=== ENTRIES SHOWN ===
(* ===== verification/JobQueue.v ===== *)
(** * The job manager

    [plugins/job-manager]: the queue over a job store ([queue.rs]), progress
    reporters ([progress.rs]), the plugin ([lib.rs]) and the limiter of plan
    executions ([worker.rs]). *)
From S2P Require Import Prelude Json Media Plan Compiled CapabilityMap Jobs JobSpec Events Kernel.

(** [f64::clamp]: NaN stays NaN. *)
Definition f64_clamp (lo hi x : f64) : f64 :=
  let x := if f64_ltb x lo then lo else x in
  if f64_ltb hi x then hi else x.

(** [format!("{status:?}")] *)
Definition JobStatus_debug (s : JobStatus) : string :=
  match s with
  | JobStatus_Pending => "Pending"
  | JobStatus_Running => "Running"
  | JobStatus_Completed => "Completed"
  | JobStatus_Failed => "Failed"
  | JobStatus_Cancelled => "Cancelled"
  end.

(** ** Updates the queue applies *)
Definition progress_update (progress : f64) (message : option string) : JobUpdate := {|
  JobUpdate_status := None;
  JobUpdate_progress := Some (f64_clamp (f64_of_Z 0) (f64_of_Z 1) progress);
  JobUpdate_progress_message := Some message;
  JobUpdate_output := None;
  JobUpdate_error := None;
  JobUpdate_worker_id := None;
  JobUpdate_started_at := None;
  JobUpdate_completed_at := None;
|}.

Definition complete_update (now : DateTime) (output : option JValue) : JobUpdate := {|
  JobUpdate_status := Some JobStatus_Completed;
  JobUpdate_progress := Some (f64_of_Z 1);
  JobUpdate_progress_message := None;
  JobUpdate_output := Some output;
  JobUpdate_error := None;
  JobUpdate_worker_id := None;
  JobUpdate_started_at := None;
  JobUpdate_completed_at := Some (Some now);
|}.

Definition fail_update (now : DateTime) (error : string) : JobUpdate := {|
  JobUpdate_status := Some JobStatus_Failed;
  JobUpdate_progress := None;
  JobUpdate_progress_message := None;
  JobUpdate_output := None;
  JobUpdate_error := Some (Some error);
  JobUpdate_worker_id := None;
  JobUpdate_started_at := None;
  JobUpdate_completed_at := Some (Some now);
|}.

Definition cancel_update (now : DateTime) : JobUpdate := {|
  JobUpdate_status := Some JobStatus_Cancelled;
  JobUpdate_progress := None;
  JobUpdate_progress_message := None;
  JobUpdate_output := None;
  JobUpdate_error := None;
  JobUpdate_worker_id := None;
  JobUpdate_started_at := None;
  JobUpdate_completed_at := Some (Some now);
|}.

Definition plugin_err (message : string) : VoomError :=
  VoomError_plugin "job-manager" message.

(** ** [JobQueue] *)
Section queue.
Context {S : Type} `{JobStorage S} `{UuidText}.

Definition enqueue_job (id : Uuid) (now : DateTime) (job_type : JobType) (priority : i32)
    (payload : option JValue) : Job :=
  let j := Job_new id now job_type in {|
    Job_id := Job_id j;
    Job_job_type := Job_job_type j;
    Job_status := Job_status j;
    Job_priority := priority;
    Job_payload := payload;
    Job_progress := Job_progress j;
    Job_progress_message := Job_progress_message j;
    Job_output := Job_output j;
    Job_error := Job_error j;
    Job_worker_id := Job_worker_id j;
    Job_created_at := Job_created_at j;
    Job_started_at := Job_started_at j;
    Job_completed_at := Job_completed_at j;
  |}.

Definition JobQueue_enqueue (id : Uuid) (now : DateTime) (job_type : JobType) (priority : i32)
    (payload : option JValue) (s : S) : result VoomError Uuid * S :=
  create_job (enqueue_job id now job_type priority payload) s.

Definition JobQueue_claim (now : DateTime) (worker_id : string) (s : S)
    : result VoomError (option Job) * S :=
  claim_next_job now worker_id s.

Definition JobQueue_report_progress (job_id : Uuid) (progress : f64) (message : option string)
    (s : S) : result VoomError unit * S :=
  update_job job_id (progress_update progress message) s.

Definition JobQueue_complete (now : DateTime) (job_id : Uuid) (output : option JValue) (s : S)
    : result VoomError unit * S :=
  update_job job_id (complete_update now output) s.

* * *

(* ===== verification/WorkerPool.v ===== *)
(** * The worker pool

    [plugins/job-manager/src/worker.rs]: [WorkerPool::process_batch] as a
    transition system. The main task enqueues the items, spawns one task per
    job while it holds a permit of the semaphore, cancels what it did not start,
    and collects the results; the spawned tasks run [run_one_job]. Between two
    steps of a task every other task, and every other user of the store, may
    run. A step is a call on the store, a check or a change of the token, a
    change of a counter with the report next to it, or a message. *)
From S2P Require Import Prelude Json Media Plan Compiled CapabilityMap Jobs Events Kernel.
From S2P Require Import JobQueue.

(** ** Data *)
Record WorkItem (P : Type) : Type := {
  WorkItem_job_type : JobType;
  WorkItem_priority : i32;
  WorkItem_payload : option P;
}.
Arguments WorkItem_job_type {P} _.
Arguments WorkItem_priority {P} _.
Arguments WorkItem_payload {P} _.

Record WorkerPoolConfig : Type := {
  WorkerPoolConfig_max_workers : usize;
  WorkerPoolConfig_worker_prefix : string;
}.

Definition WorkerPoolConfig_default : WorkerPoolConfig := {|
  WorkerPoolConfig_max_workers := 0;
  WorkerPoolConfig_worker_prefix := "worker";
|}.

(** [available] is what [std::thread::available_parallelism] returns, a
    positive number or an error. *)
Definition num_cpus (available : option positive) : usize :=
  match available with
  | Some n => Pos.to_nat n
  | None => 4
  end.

=== TASK DESCRIPTION ===
Using the entries above, extract exactly the span from the line with "(* ===== verification/JobQueue.v ===== *)" to the line with "(** ** Updates the queue applies *)", both lines included; leave out everything else.

=== ANSWER AREA ===
(* ===== verification/JobQueue.v ===== *)
(** * The job manager

    [plugins/job-manager]: the queue over a job store ([queue.rs]), progress
    reporters ([progress.rs]), the plugin ([lib.rs]) and the limiter of plan
    executions ([worker.rs]). *)
From S2P Require Import Prelude Json Media Plan Compiled CapabilityMap Jobs JobSpec Events Kernel.

(** [f64::clamp]: NaN stays NaN. *)
Definition f64_clamp (lo hi x : f64) : f64 :=
  let x := if f64_ltb x lo then lo else x in
  if f64_ltb hi x then hi else x.

(** [format!("{status:?}")] *)
Definition JobStatus_debug (s : JobStatus) : string :=
  match s with
  | JobStatus_Pending => "Pending"
  | JobStatus_Running => "Running"
  | JobStatus_Completed => "Completed"
  | JobStatus_Failed => "Failed"
  | JobStatus_Cancelled => "Cancelled"
  end.

(** ** Updates the queue applies *)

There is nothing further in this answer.